The fun between Xs and Os
Published 3:11 pm Friday, March 16, 2012
I have covered Demopolis High School baseball for five seasons now. My first varsity game was with a senior class that had guys like John Mackey, Scott Cannon and Palmer O’Neal.
Over the years I have seen players like Shelby Speegle, Trey Oates, Ben Pettus, Chase Cameron and many others complete their high school careers.
There has been talent here and there. But, as a team, I’d seen the program make it out of the first round of the playoffs only twice in four years. And, every year, the team seemed to limp into the playoffs with a less-than-stellar record — with the exception of an incredible second round series against John Carroll in 2008 — the group always managed to somehow exit the playoffs with little more than a whimper.
Talented players for sure, but the teams themselves never seemed to live up to their potential.
It is very early still, but this year’s team has a different feel to it.
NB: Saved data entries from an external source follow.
(** [kem_r] is the randomness of the encapsulation and [new_priv] the x25519 key
    drawn for a session that does not exist yet. *)
Definition handle_init (oc : bool) (ord : MapOrder bytes) (now wall : Z) (kem_r new_priv : bytes)
    (data : bytes) : st t bytes :=
  init ← lift (SessionInit.decode data);
  limited ← rate_limited ord now (SessionInit.ed_pub init);
  fail_if (limited : bool) with "handle_init: source rate-limited";
  m ← get;
  let our_pub := ed_public (our_signing_key m) in
  lift (SessionInit.verify oc wall init our_pub);;
  pq_verify_and_pin ord (SessionInit.ed_pub init) (SessionInit.ml_dsa_pub init)
    (SessionInit.signed_bytes init) (SessionInit.ml_dsa_sig init);;
  let remote_x25519_pub := SessionInit.x25519_pub init in
  '(ml_kem_ct, pq_shared') ← lift (pq_encapsulate kem_r (SessionInit.ml_kem_pub init));
  m ← get;
  match sessions m !! SessionInit.ed_pub init with
  | Some existing =>
      let adopt := negb (has_pq_shared existing)
                   || bytes_ltb (SessionInit.ed_pub init) our_pub in
      let existing := install remote_x25519_pub
                        (if adopt then Some (pq_shared', None) else None) existing in
      put (m <| sessions := <[SessionInit.ed_pub init := existing]> (sessions m) |>);;
      let local_pub := x25519_base (local_x25519_priv existing) in
      mret (SessionAck.encode (SessionAck.create wall (our_signing_key m) local_pub
        (SessionInit.ed_pub init) ml_kem_ct (own_coord m) (pq_signer m)))
  | None =>
      let local_priv := new_priv in
      let local_pub := x25519_base local_priv in
      let info := (SessionInfo_new now (SessionInit.ed_pub init) local_priv remote_x25519_pub)
                    <| established := true |> <| pq_shared := Some pq_shared' |> in
      put (m <| sessions := <[SessionInit.ed_pub init := info]> (sessions m) |>);;
      mret (SessionAck.encode (SessionAck.create wall (our_signing_key m) local_pub
        (SessionInit.ed_pub init) ml_kem_ct (own_coord m) (pq_signer m)))
  end.
(** One neighbour in the loop of [fix_tree]. *)
Definition fix_tree_step (env : Env) (tree_id : nat) (epoch : Z) (prev_parent : option bytes)
    (acc : option Best * option (bytes * Z)) (e : bytes * PeerData.t)
    : option Best * option (bytes * Z) :=
  let '(best, incumbent) := acc in
  let '(peer_key, peer) := e in
  match PeerData.trees peer !!! tree_id with
  | None => acc
  | Some ann =>
      if ANNOUNCE_EXPIRY <? duration_since (now env) (TreeAnnounce.received_at ann) then acc else
      let root_metric := tree_metric_at (TreeAnnounce.root ann) (TREE_SEEDS !!! tree_id) epoch in
      let peer_cost := PeerData.effective_cost peer in
      let total_cost := sat_add (TreeAnnounce.path_cost ann) peer_cost in
      let incumbent :=
        if bool_decide (Some peer_key = prev_parent) then Some (root_metric, total_cost)
        else incumbent in
      let better :=
        match best with
        | None => true
        | Some b =>
            if metric_less root_metric (best_root_metric b) then true
            else if bool_decide (root_metric = best_root_metric b) then total_cost <? best_cost b
            else false
        end in
      (if better then Some (Build_Best (TreeAnnounce.root ann) root_metric total_cost peer_key)
       else best, incumbent)
  end.

(** The hysteresis: the parent and the cost that are kept. *)
Definition damped (prev_parent : option bytes) (b : Best) (incumbent : option (bytes * Z))
    : option bytes * Z :=
  match incumbent with
  | Some (inc_rm, inc_cost) =>
      if bool_decide (inc_rm = best_root_metric b)
         && bool_decide (Some (best_parent b) ≠ prev_parent)
         && (inc_cost <=? sat_add (best_cost b) PARENT_SWITCH_MARGIN_US)
      then (prev_parent, inc_cost) else (Some (best_parent b), best_cost b)
  | None => (Some (best_parent b), best_cost b)
  end.

Definition fix_tree (env : Env) (tree_id : nat) (s : t) : t :=
  let epoch := current_tree_epoch (wall env) in
  let my_metric := tree_metric_at (pub_key s) (TREE_SEEDS !!! tree_id) epoch in
  let tree := trees s !!! tree_id in
  let prev_parent := TreeState.parent tree in
  let '(best, incumbent) :=
    foldl (fix_tree_step env tree_id epoch prev_parent) (None, None)
      (map_iter (ord env) (peers s)) in
  let adopted :=
    match best with
    | None => None
    | Some b => if metric_less my_metric (best_root_metric b) then None else Some b
    end in
  let '(new_parent, s) :=
    match adopted with
    | None =>
        let s := set_tree tree_id
                   (TreeState.mk None (pub_key s) (wrap64 (TreeState.root_seq tree + 1)) 0) s in
        (None, if bool_decide (tree_id = 0%nat) then s <| own_depth := 0 |> else s)
    | Some b =>
        let '(parent, cost) := damped prev_parent b incumbent in
        let s := set_tree tree_id
                   (TreeState.mk parent (best_root b) (TreeState.root_seq tree) cost) s in
        let depth :=
          p ← parent; peer ← peers s !! p; ann ← PeerData.trees peer !!! 0%nat;
          Some (wrap32 (TreeAnnounce.depth ann + 1)) in
        (parent, if bool_decide (tree_id = 0%nat)
                 then s <| own_depth := default (own_depth s) depth |> else s)
    end in
  if bool_decide (new_parent = prev_parent) then s
  else s <| last_topology_change_tick := tick s |>.

Definition send_announces (env : Env) (tree_id : nat) (s : t) : t :=
  let tree := trees s !!! tree_id in
  let depth := if bool_decide (tree_id = 0%nat) then own_depth s else 0 in
  let ann sig := Announce.mk (u8 (Z.of_nat tree_id)) (TreeState.root tree)
                   (TreeState.root_seq tree) (TreeState.parent_cost tree) (pub_key s) sig depth in
  let signature := ed_sign (signing_key s) (Announce.sign_bytes (ann (fill 64 (u8 0)))) in
  send_each env (peer_keys env s) (Announce.encode (ann signature)) s.

Definition broadcast_coord (env : Env) (s : t) : t :=
  let ann sig := CoordAnnounce.mk (u8 COORD_FORMAT_V5) (HypCoord.encode (own_coord s))
                   (own_depth s) (OnionKeyChain.pub_key (onion_keys s)) sig in
  let sig := ed_sign (signing_key s) (CoordAnnounce.sign_bytes (ann (fill 64 (u8 0)))) in
  let frame := CoordAnnounce.encode_into (ann sig) [u8 TYPE_COORD_ANNOUNCE] in
  send_each env (peer_keys env s) frame s.

(** ** Cadence of the control broadcasts *)

Definition control_digest (s : t) : ControlDigest.t :=
  ControlDigest.mk
    ((λ tr, (TreeState.root tr, TreeState.root_seq tr, TreeState.parent tr)) <$> trees s)
    (own_depth s) (OnionKeyChain.pub_key (onion_keys s)) (Z.of_nat (size (peers s))).

Definition convergence_active (s : t) : bool :=
  wrap32 (tick s - last_topology_change_tick s) <? CONVERGENCE_GRACE_TICKS.

Definition maybe_broadcast_control (env : Env) (s : t) : t :=
  let digest := control_digest s in
  let changed := bool_decide (last_control_digest s ≠ Some digest) in
  let s := if changed then s <| last_topology_change_tick := tick s |> else s in
  let active := convergence_active s in
  let s := s <| control_interval :=
    if changed || active then CONTROL_MIN_INTERVAL
    else Z.min (wrap32 (control_interval s + 1)) CONTROL_MAX_INTERVAL |> in
  let due := changed || active
             || (control_interval s <=? wrap32 (tick s - last_control_tick s)) in
  if negb due then s else
  let s := foldl (λ s i, send_announces env i s) s (seq 0 K) in
  let s := broadcast_coord env s in
  s <| last_control_digest := Some digest |> <| last_control_tick := tick s |>.

(** ** Reachability filters *)

Definition cuckoo_do_maintenance (env : Env) (tree_id : nat) (s : t) : t :=
  let interval := default CUCKOO_GEN_TICKS ((λ n, wrap32 (Z.max n 1)) <$> accelerate env) in
  let s := if (tick s mod interval =? 0) && (0 <? tick s)
           then s <| cuckoo_generation := alter (λ g, wrap64 (g + 1)) tree_id (cuckoo_generation s) |>
           else s in
  let generation := cuckoo_generation s !!! tree_id in
  let parent := TreeState.parent (trees s !!! tree_id) in
  let my_tag := routing_tag (pub_key s) in
  let merged := snd (CuckooFilter.add (cuckoo_coin env) (cuckoo_rng env) CuckooFilter.new my_tag) in
  let merged :=
    foldl (λ f '(key, peer),
             if bool_decide (Some key = parent) then f
             else CuckooFilter.merge (merge_rng env key) f (PeerData.cuckoo peer !!! tree_id))
      merged (map_iter (ord env) (peers s)) in
  let merged :=
    foldl (λ f '(tag, coin, rng), snd (CuckooFilter.add coin rng f tag)) merged (poison_tags env) in
  let frame f := CuckooMsg.encode
                   (CuckooMsg.mk (u8 (Z.of_nat tree_id)) generation (CuckooFilter.encode f)) in
  let s := match parent with
           | Some parent_key => send_to_peer env parent_key (frame merged) s
           | None => s
           end in
  let full_merged :=
    match parent with
    | Some parent_key =>
        match peers s !! parent_key with
        | Some peer =>
            CuckooFilter.merge (merge_rng env parent_key) merged (PeerData.cuckoo peer !!! tree_id)
        | None => merged
        end
    | None => merged
    end in
  send_each env (filter (λ key, Some key ≠ parent) (peer_keys env s)) (frame full_merged) s.
Lemma chosen_ok : choice_ok (chosen env tree_id s).
Proof.
  unfold chosen.
  pose proof (loop_live (TreeState.parent (trees s !!! tree_id))) as [Hb Hi].
  destruct (foldl _ _ _) as [best inc]. cbn [fst snd] in *.
  destruct best as [b|]; cycle 1.
  { split; cbn; [apply bytes_ltb_irrefl|..]; naive_solver. }
  destruct Hb as [Hex Hall].
  destruct (metric_less (metric (pub_key s)) (best_root_metric b)) eqn:Hself.
  - assert (∀ k p a, live env tree_id s k p a →
      metric_less (metric (pub_key s)) (metric (TreeAnnounce.root a)) = true) as Hlt.
    { intros k p a Hl. destruct (beats_false k p a b (Hall _ _ _ Hl)) as [Hm _].
      apply bytes_ltb_ge in Hm as [->|Hm]; [done|]. by eapply bytes_ltb_trans. }
    split; cbn; [apply bytes_ltb_irrefl|..|done|].
    + intros k p a Hl. by apply bytes_ltb_asym, (Hlt k p).
    + intros k p a _ Hl E. specialize (Hlt _ _ _ Hl). rewrite E in Hlt.
      unfold metric_less in Hlt. by rewrite bytes_ltb_irrefl in Hlt.
  - assert (best_root_metric b = metric (best_root b)) as Em by naive_solver.
    destruct (damped_ok b inc Hex Hall) as (k & p & a & Hl & Ea & Hd1 & Hd2 & Hle).
    { destruct inc as [[m c]|]; naive_solver. }
    split; cbn [TreeState.root TreeState.parent TreeState.parent_cost].
    + by rewrite <- Em.
    + intros k' p' a' Hl'. rewrite <- Em. apply (beats_false k' p' a' b). eauto.
    + rewrite Hd1. exists p, a. rewrite <- Em. by split_and!.
    + intros k' p' a' Hprev Hl' E' Hnear. unfold damped. rewrite Hprev in *.
      destruct inc as [[m c]|]; [|by destruct (Hi _ _ _ Hl')].
      destruct Hi as (k2 & p2 & a2 & Hl2 & [= ->] & -> & ->).
      destruct (live_fun env tree_id s _ _ _ _ _ Hl' Hl2) as [<- <-].
      rewrite bool_decide_true by congruence.
      destruct (bool_decide_reflect (Some (best_parent b) ≠ Some k')) as [|Hn]; cbn [andb].
      * destruct Hex as (kb & pb & ab & Hlb & ->).
        assert ((cost_through p' a' <=? sat_add (cost_through pb ab) PARENT_SWITCH_MARGIN_US) = true) as Hn.
        { apply Z.leb_le, Hnear. by split; [exists kb|]. }
        cbn [best_of best_cost]. by rewrite Hn.
      * cbn. by apply dec_stable.
Qed.
End FixTreeChoice.

Lemma choice_root_le `{Blake2} env env' tree_id s tr tr' :
  now env' = now env → wall env' = wall env →
  choice_ok env tree_id s tr → choice_ok env' tree_id s tr' →
  metric_less (root_metric env tree_id (TreeState.root tr')) (root_metric env tree_id (TreeState.root tr))
  = false.
Proof.
  intros Hnow Hwall [Hs Hb _ _] [_ _ Hp' _].
  destruct (TreeState.parent tr') as [k|]; [|by destruct Hp' as [-> _]].
  destruct Hp' as (p & a & Hl & E & _).
  unfold root_metric in *. rewrite Hwall in E. rewrite <- E. apply (Hb k p).
  unfold live in *. by rewrite Hnow in Hl.
Qed.

Lemma choice_root_unique `{Blake2} env env' tree_id s tr tr' :
  now env' = now env → wall env' = wall env →
  choice_ok env tree_id s tr → choice_ok env' tree_id s tr' →
  root_metric env tree_id (TreeState.root tr') = root_metric env tree_id (TreeState.root tr).
Proof.
  intros Hnow Hwall H1 H2. pose proof (choice_root_le env env' tree_id s tr tr' Hnow Hwall H1 H2) as Hle.
  pose proof (choice_root_le env' env tree_id s tr' tr (eq_sym Hnow) (eq_sym Hwall) H2 H1) as Hge.
  unfold root_metric in *. rewrite Hwall in Hge.
  apply bytes_ltb_ge in Hle as [Hle|Hle]; [done|]. unfold metric_less in Hge. congruence.
Qed.

(** C9: [fix_tree] picks the right root and a near-cheapest parent, whatever the
    iteration order of the neighbours.  After it, no unexpired announce names a
    better root than the tree's, nor is our own key better; with no parent the
    router is its own root at cost 0; a parent is a neighbour with an unexpired
    announce of the winning root, the cost recorded is the cost through it, and no
    neighbour announcing that root is cheaper by more than the switching margin.
    An incumbent parent that still announces the winning root and is within the
    margin of every rival is kept.  Routers that see the same announces agree on
    the root's metric. *)
Theorem tree_parent_choice `{Blake2} env tree_id s :
  (tree_id < length (trees s))%nat →
  let tr := trees (fix_tree env tree_id s) !!! tree_id in
  choice_ok env tree_id s tr ∧
  ∀ env', now env' = now env → wall env' = wall env →
    root_metric env tree_id (TreeState.root (trees (fix_tree env' tree_id s) !!! tree_id)) =
    root_metric env tree_id (TreeState.root tr).
Proof.
  intros Hlt.
  assert (∀ env, trees (fix_tree env tree_id s) !!! tree_id = chosen env tree_id s) as E.
  { intros e. rewrite fix_tree_trees. by apply list_lookup_total_insert_eq. }
  rewrite E. split; [apply chosen_ok|]. intros env' Hnow Hwall. rewrite E.
  apply (choice_root_unique env env' tree_id s); [done..| |]; apply chosen_ok.
Qed.

(** An announce is filed under the neighbour it came from, whoever signed it: a
    neighbour can repeat the announce of any other node as its own position in the
    tree. *)
Theorem announce_sender_unchecked `{Ed25519} env from ann s p :
  signed_by (Announce.sender ann) (Announce.sign_bytes ann) (Announce.signature ann) = true →
  (Z.to_nat (uz (Announce.tree_id ann)) < K)%nat →
  peers s !! from = Some p → length (PeerData.trees p) = K →
  ∃ p', peers (handle_announce env from ann s) !! from = Some p' ∧
    PeerData.trees p' !!! Z.to_nat (uz (Announce.tree_id ann)) =
      Some (TreeAnnounce.mk (Announce.root ann) (Announce.path_cost ann) (now env) (Announce.depth ann)).
Proof.
  intros Hsig Ht Hp Hl. unfold handle_announce. rewrite Hsig. cbn [negb].
  rewrite (proj2 (Nat.leb_gt _ _)) by done.
  match goal with |- context [if ?c then _ else _] => destruct c end;
    (eexists; split; [cbn; by rewrite lookup_alter_eq, Hp|]);
    cbn; apply list_lookup_total_insert_eq; lia.
Qed.

Section RouterWitness.
Import ToyRouter.

Let wit_state : t :=
  handle_announce env key_b (announce sk_b key_b 10 1)
    (handle_announce env key_a (announce sk_a key_b 20 1) router).

Lemma tree_parent_choice_witness :
  (0 < length (trees wit_state))%nat ∧
  choice_ok env 0 wit_state (trees (fix_tree env 0 wit_state) !!! 0%nat) ∧
  TreeState.parent (trees (fix_tree env 0 wit_state) !!! 0%nat) = Some key_b.
Proof.
  split; [by vm_compute; lia|]. split; [|by vm_compute].
  apply (tree_parent_choice env 0 wit_state). vm_compute. lia.
Defined.

(** [ann.depth + 1] wraps around: under a parent that announces the depth
    [u32::MAX], the router takes itself for a root. *)
Theorem announced_depth_wraps :
  let s := fix_tree env 0 (handle_announce env key_a (announce sk_a key_a 0 (2 ^ 32 - 1)) router) in
  TreeState.parent (trees s !!! 0%nat) = Some key_a ∧ own_depth s = 0.
Proof. by vm_compute. Qed.
End RouterWitness.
These players have a chemistry. They really play well together. And they defy a lot of the stereotypes about what it takes to win.
They don’t have the power hitters that are going to mash double digit homerun totals. But they have kids who can hit and run and almost will themselves on base.
They don’t have a dominant arm that throws in the high 80s or low 90s. But they have guys like William Stewart, who really understand how to pitch and how to manage a game from the mound.
They are not the most athletic team in the world, but they are as defensively sound as just about anybody else out there.
And, while I have not gotten to watch them as much as I would like, this team has been the most fun group to cover in my five seasons of being around Demopolis HIgh School baseball.
These kids like each other well enough and love to play the game. That fact is apparent every time they get dirty on a ground ball, every time they battle back from a deficit to win a game. When a team loves to play the game the way this group does, it even shows up in the box score: the walks drawn, the sacrifice bunts, the lack of errors committed.
This group displays an attitude and grit very similar to the 14U West Alabama all-star team that knocked off Satsuma and tangled with Cottage Hill in July of 2008. These DHS seniors were 14 years old that summer. And while their run stopped shy of where they wanted then, those experiences and all those since may finally pay off this spring as Stewart, Taylor Polk, Kole Thrasher, Alex and Daniel Sturdivant, Louis Stuedeman attempt to lead their school and town back to the baseball glory to which it is accustomed while having plenty of fun along the way.